Alfonso Mannolo
3 minuti per la letturaCUTRO – Si era appropriato di un immobile a Botricello per appartarsi in intimità con le sue amanti, tra cui qualche ragazza dell’Est a cui aveva trovato un posto di lavoro nei bar della zona. Per quattro anni, il presunto boss Alfonso Mannolo avrebbe utilizzato gratuitamente lo stabile, ingenerando in Roberto Pisano, il proprietario, uno stato di “prostrazione”, come è detto nel capo d’accusa contestato nelle carte dell’inchiesta che ha portato all’operazione “Jonica” contro il clan da lui capeggiato.
Tant’è che quando i finanzieri sono andati da lui si è sentito “liberato”, dopo un perdurante stato di disagio per le continue vessazioni ed angherie subite, con tanto di minacce di morte se provava a obiettare qualcosa o a chiedere la formalizzazione di un fitto con la sottoscrizione di un canone di locazione.
«Sai chi sono io? Come cazzo ti permetti a parlarmi così? Tu lo sai con chi stai parlando?». E ancora: «Bastardo e cornuto, io ti faccio ammazzare a te e tutta la famiglia tua…». Soltanto un anno dopo l’arresto di Mannolo, nel maggio 2020, la vittima si decide a denunciare.
Mannolo aveva sistematicamente preteso la consegna delle chiavi dell’appartamento, da lui utilizzato come alcova, senza corrispondere alcunché, neanche a titolo di rimborso delle spese vive. E Pisano avrebbe più volte cercato di persuadere bonariamente il boss a regolarizzare la situazione, quantomeno accollandosi le spese delle utenze ma Mannolo aveva sempre tergiversato, fino a quando, nell’estate 2018, oramai esasperato, la vittima aveva osato riferire non intendeva più sottostare alle sue pretese. A quel punto Mannolo si sarebbe visibilmente adirato, facendo espressamente leva sulla sua fama mafiosa.
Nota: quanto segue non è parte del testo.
(** * SynthVision: the generation session pipeline

    A shallow embedding of the prompt expander and the image synthesizers
    (services/api.ts), of the session store and of the orchestrator
    ([startGeneration] and [stopGeneration] of App.tsx), and of the
    workbench around them (the other handlers of App.tsx, the form of
    SettingsModal.tsx and the tags of ImageEditorModal.tsx), followed by
    the properties of the pipeline that the specification states and by
    further properties of the code.

    Conventions of the embedding.
    - JavaScript strings are [string], texts of 8-bit characters; the
      strings that [JSON.parse] reads out of a text are lists of code units,
      since an escape can denote any of them.  Numbers that only ever hold small
      non-negative integers ([totalTarget], [progress], indices,
      [Date.now()]) are [nat].  The one place where the source computes with
      fractions, the progress formula, is evaluated in IEEE-754 binary64
      (Rocq's primitive floats), as JavaScript does.
    - A promise is modelled by its settlement: [Resolved v], or
      [Rejected message] for a thrown [Error] carrying [message].
    - An [async] function is cut at its [await]s into segments that run
      atomically; the program counter [Pc] records at which [await] a run is
      suspended and holds the local variables that are live there.
    - The clock ([Date.now()], [toLocaleTimeString()]) and the network are
      inputs of the segment that reads them. *)

From Stdlib Require Import Bool Arith Lia List String Ascii ZArith.
From Stdlib Require Import DecimalString DecimalNat Permutation.
From Stdlib Require Import PrimFloat FloatOps SpecFloat Uint63.
Import ListNotations.

Local Open Scope nat_scope.
Local Open Scope list_scope.
Local Open Scope string_scope.

(** ** JavaScript glue *)

(** How a promise settles, or how a call returns or throws. *)
Inductive Outcome (A : Type) : Type :=
| Resolved (value : A)
| Rejected (message : string).
Arguments Resolved {A} value.
Arguments Rejected {A} message.

(** [`${n}`] for a non-negative integer [n]. *)
Definition show (n : nat) : string := NilZero.string_of_uint (Nat.to_uint n).

(** Truthiness of an optional string: [undefined] and the empty string are
    falsy. *)
Definition truthy (v : option string) : bool :=
  match v with
  | Some s => negb (String.eqb s EmptyString)
  | None => false
  end.

(** The double-quote character. *)
Definition dquote : ascii := "034"%char.
Definition q : string := String dquote EmptyString.

(** One reading of the clock inside a segment. *)
Record Clock := {
  now : nat;             (* Date.now() *)
  localeTime : string    (* new Date().toLocaleTimeString() *)
}.

(** ** types.ts *)

Inductive ModelType := GEMINI | OPENAI_COMPATIBLE.

Module ModelConfig.
Record t := {
  id : string;
  name : string;
  type : ModelType;
  endpoint : option string;
  apiKey : option string;
  modelId : string
}.
End ModelConfig.

Module GeneratedImage.
Record t := {
  id : string;
  url : string;
  prompt : string;
  timestamp : nat;
  tags : list string
}.
End GeneratedImage.

Inductive Status := idle | generating | completed | failed | stopped.

Module Session.
Record t := {
  id : string;
  name : string;
  basePrompt : string;
  referenceImages : list string;
  generatedImages : list GeneratedImage.t;
  generatedPrompts : list string;
  createdAt : nat;
  status : Status;
  totalTarget : nat;
  progress : nat;
  logs : list string
}.

(** The object spreads [{ ...s, field: v }] that the source uses. *)
Definition with_status (v : Status) (s : t) : t :=
  {| id := id s; name := name s; basePrompt := basePrompt s;
     referenceImages := referenceImages s;
     generatedImages := generatedImages s;
     generatedPrompts := generatedPrompts s; createdAt := createdAt s;
     status := v; totalTarget := totalTarget s; progress := progress s;
     logs := logs s |}.

Definition with_progress (v : nat) (s : t) : t :=
  {| id := id s; name := name s; basePrompt := basePrompt s;
     referenceImages := referenceImages s;
     generatedImages := generatedImages s;
     generatedPrompts := generatedPrompts s; createdAt := createdAt s;
     status := status s; totalTarget := totalTarget s; progress := v;
     logs := logs s |}.

Definition with_logs (v : list string) (s : t) : t :=
  {| id := id s; name := name s; basePrompt := basePrompt s;
     referenceImages := referenceImages s;
     generatedImages := generatedImages s;
     generatedPrompts := generatedPrompts s; createdAt := createdAt s;
     status := status s; totalTarget := totalTarget s;
     progress := progress s; logs := v |}.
Da quel momento in poi, Pisano non aveva avuto più il coraggio di opporre rimostranze di sorta a Mannolo che, fino al suo arresto, aveva continuato a utilizzare a suo piacimento l’appartamento senza fornire alcun corrispettivo. Tutto era iniziato nel 2015, quando Pisano venne contattato telefonicamente da un amico che ha una macelleria nelle vicinanze dell’appartamento. Era a conoscenza del fatto che Pisano voleva affittarlo e lo avvisava che una ragazza era interessata.
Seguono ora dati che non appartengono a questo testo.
(** X9: [processElements] only ever adds the tooltip attribute: every
    other attribute of every element stays, an element that has a tooltip
    already is left as it is, an element with a non-empty location gets one,
    no element is added or dropped, and a second run changes nothing more
    and ends as the first did. *)
Theorem processElements_idempotent (sid : nat) (p : Page) :
  let first := processElements validSelector sid p in
  processElements validSelector sid first.1 = first /\
  length (nodes first.1) = length (nodes p) /\
  forall i el, nodes p !! i = Some el ->
    exists el', nodes first.1 !! i = Some el' /\
      (forall k, k ≠ TOOLTIP_ATTRIBUTE -> el' !! k = el !! k) /\
      (is_Some (el !! TOOLTIP_ATTRIBUTE) -> el' = el) /\
      (forall s c t, first.2 = Ok tt -> sessions p !! sid = Some s ->
         el !! s_attributeName s = Some (String c t) ->
         is_Some (el' !! TOOLTIP_ATTRIBUTE)).
Proof.
  unfold processElements.
  destruct (sessions p !! sid) as [s|] eqn:Hs.
  - rewrite (bind_read _ _ _ _ Hs).
    destruct (validSelector (s_attributeName s)) eqn:Hv.
    + unfold modify. cbn [fst snd].
      assert (sessions (setNodes (map (stamp s)) p) !! sid = Some s) as Hs' by exact Hs.
      rewrite (bind_read _ _ _ _ Hs'), Hv.
      split; [| split].
      * f_equal. apply Page_eq; try reflexivity.
        unfold setNodes. simpl. rewrite map_map.
        apply map_ext. intros el. apply stamp_twice.
      * unfold setNodes. simpl. apply length_map.
      * intros i el Hi. exists (stamp s el). split.
        { unfold setNodes. simpl. now rewrite lookup_map, Hi. }
        split; [intros k; apply stamp_other |].
        split; [apply stamp_kept |].
        intros s0 c t _ Hs0 Hn. assert (s0 = s) as -> by congruence.
        eapply stamp_done. exact Hn.
    + unfold throw. cbn [fst snd]. rewrite (bind_read _ _ _ _ Hs), Hv.
      split; [reflexivity | split; [reflexivity |]].
      intros i el Hi. exists el. repeat split; auto. intros; discriminate.
  - unfold bind, readSession. rewrite Hs. cbn [fst snd]. rewrite Hs.
    split; [reflexivity | split; [reflexivity |]].
    intros i el Hi. exists el. repeat split; auto. intros; discriminate.
Qed.

(** A key other than the chord does nothing. *)
Lemma fold_left_id {A B} (f : A -> B -> A) (l : list B) (a : A) :
  (forall a b, f a b = a) -> fold_left f l a = a.
Proof. intros H. induction l as [|b l IH]; simpl; [reflexivity | now rewrite H]. Qed.


Lemma filter_fresh (o : nat) (sid : nat) (l : list (nat * nat)) :
  (forall x, x ∈ l.*1 -> x < o) ->
  filter (fun x => x.1 ≠ o) (l ++ [(o, sid)]) = l.
Proof.
  intros H. rewrite filter_app, filter_cons_False, filter_nil, app_nil_r
    by (simpl; intros E; now apply E).
  induction l as [|[a b] l IH]; [reflexivity |].
  rewrite filter_cons_True.
  - f_equal. apply IH. intros x Hx. apply H. simpl. now right.
  - simpl. assert (a < o) by (apply H; simpl; left). lia.
Qed.

(** X11: switching a session on and off again leaves the observers and the
    keydown listeners as they were and no click listener of the session; the
    style block it created stays in the head, the session keeps referring to
    it, and the tooltips stay on the elements. *)
Theorem switching_off_keeps_style (sid : nat) (s : Session) (p : Page) :
  Inv p -> sessions p !! sid = Some s -> isEnabled s = false ->
  validSelector (s_attributeName s) = true ->
  let on := toggleHighlighting validSelector sid p in
  let off := toggleHighlighting validSelector sid on.1 in
  on.2 = Ok tt /\ off.2 = Ok tt /\
  observers off.1 = observers p /\
  keydownListeners off.1 = keydownListeners p /\
  clickListeners off.1 = removeListener sid (clickListeners p) /\
  bodyClasses off.1 = bodyClasses p ∖ {[MARKER_CLASS]} /\
  nodes off.1 = map (stamp s) (nodes p) /\
  headStyles off.1 =
    (match styleElement s with
     | Some _ => headStyles p
     | None => headStyles p ++ [(nextObject p, sid)]
     end) /\
  exists s' e, sessions off.1 !! sid = Some s' /\ isEnabled s' = false /\
               observer s' = None /\ styleElement s' = Some e /\
               (styleElement s = None -> e = nextObject p).
Proof.
  intros HI Hs Hen Hv on off. subst off on.
  assert (sid < length (sessions p)) as Hlt by (eapply lookup_lt_Some; eassumption).
  rewrite (toggle_eq _ _ _ Hs), Hen, Hv. cbn [fst snd].
  assert (sessions (switchedOn sid s p) !! sid
          = Some (mkSession (s_editor s) (s_attributeName s) (s_tooltipPathDisplay s)
                    (s_defaultStyles s) true (Some (styleOf s p).1)
                    (Some (styleOf s p).2))) as Hs'
    by (apply list_lookup_insert_eq; exact Hlt).
  rewrite (toggle_eq _ _ _ Hs'). cbn [isEnabled fst snd].
  split; [reflexivity |]. split; [reflexivity |].
  split; [| split; [reflexivity | split; [| split; [| split; [reflexivity | split]]]]].
  - unfold switchedOff, switchedOn. simpl. apply filter_fresh.
    intros x Hx. apply (fresh_observer p x HI) in Hx.
    unfold styleOf. destruct (styleElement s); simpl; lia.
  - unfold switchedOff, switchedOn, removeListener. simpl.
    unfold addListener. destruct (decide (sid ∈ clickListeners p)); [reflexivity |].
    rewrite filter_app, filter_cons_False, filter_nil, app_nil_r by tauto.
    reflexivity.
  - unfold switchedOff, switchedOn. simpl. apply set_eq. intros x.
    rewrite !elem_of_difference, elem_of_union. tauto.
  - unfold switchedOff, switchedOn, styled. simpl. reflexivity.
  - eexists _, _. split.
    + unfold switchedOff. simpl. apply list_lookup_insert_eq.
      rewrite length_insert. exact Hlt.
    + simpl. repeat split. intros He. unfold styleOf. now rewrite He.
Qed.

(** X12: with an attribute name that is no valid selector, highlighting
    cannot be switched on: Shift+Z on the inactive session ends in a
    [SyntaxError], and however often it is pressed no element is touched and
    no click listener, observer or marker class is added. *)
Theorem invalid_name_never_on (sid : nat) (s : Session) (p : Page) (n : nat) :
  sessions p !! sid = Some s ->
  validSelector (s_attributeName s) = false ->
  (isEnabled s = false ->
   (keyboardHandler validSelector sid true "Z" p).2 = Throw "SyntaxError") /\
  let q := presses validSelector sid n p in
  (exists s', sessions q !! sid = Some s' /\ s_attributeName s' = s_attributeName s) /\
  nodes q = nodes p /\
  (forall h, h ∈ clickListeners q -> h ∈ clickListeners p) /\
  (forall o, o ∈ observers q -> o ∈ observers p) /\
  bodyClasses q ⊆ bodyClasses p.
Proof.
  intros Hs Hv. split.
  - intros Hen. unfold keyboardHandler. cbn [andb String.eqb Ascii.eqb Bool.eqb].
    now rewrite (toggle_eq _ _ _ Hs), Hen, Hv.
  - induction n as [|n IH]; cbn zeta in *.
    + simpl. split; [eauto |]. repeat split; auto.
    + destruct IH as ((s' & Hs' & Hname) & Hnodes & Hclick & Hobs & Hcls).
      assert (sid < length (sessions (presses validSelector sid n p))) as Hlt
        by (eapply lookup_lt_Some; eassumption).
      cbn [presses].
      set (q := presses validSelector sid n p) in *.
      unfold keyboardHandler. cbn [andb String.eqb Ascii.eqb Bool.eqb].
      rewrite (toggle_eq _ _ _ Hs'), Hname, Hv.
      destruct (isEnabled s'); cbn [fst].
      * split; [eexists; split;
                [unfold switchedOff; simpl; apply list_lookup_insert_eq; exact Hlt
                | exact Hname] |].
        unfold switchedOff. simpl. split; [exact Hnodes |].
        split; [intros h Hh; apply elem_of_removeListener in Hh; apply Hclick; tauto |].
        split.
        -- intros o Ho. apply Hobs.
           destruct (observer s'); [| exact Ho].
           now apply list_elem_of_filter in Ho.
        -- intros x Hx. apply Hcls. apply elem_of_difference in Hx. tauto.
      * split; [eexists; split;
                [unfold styled; simpl; apply list_lookup_insert_eq; exact Hlt
                | exact Hname] |].
        unfold styled. simpl. repeat split; assumption.
Qed.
«Arrivai lì – ricorda Pisano a colloquio con gli inquirenti – e trovai effettivamente una ragazza di origini dell’est Europa in compagnia di un’altra persona che riconobbi immediatamente essere Alfonso Mannolo. Stupito dalla presenza di quest’ultimo rimasi perplesso. Iniziò a parlare il signor Alfonso, il quale mi chiese se lo avevo riconosciuto. Naturalmente risposi di sì. Senza indugio mi disse che l’appartamento serviva alla ragazza in sua compagnia che definiva sua amica. Mi spiegò anche che la ragazza doveva lavorare presso un bar di Botricello. Per tale ragione mi chiese se potevo fittarle l’appartamento. Concordammo verbalmente un prezzo di 150 euro mensili che da quanto compresi avrebbe dovuto pagare la ragazza in quanto occupante dell’immobile».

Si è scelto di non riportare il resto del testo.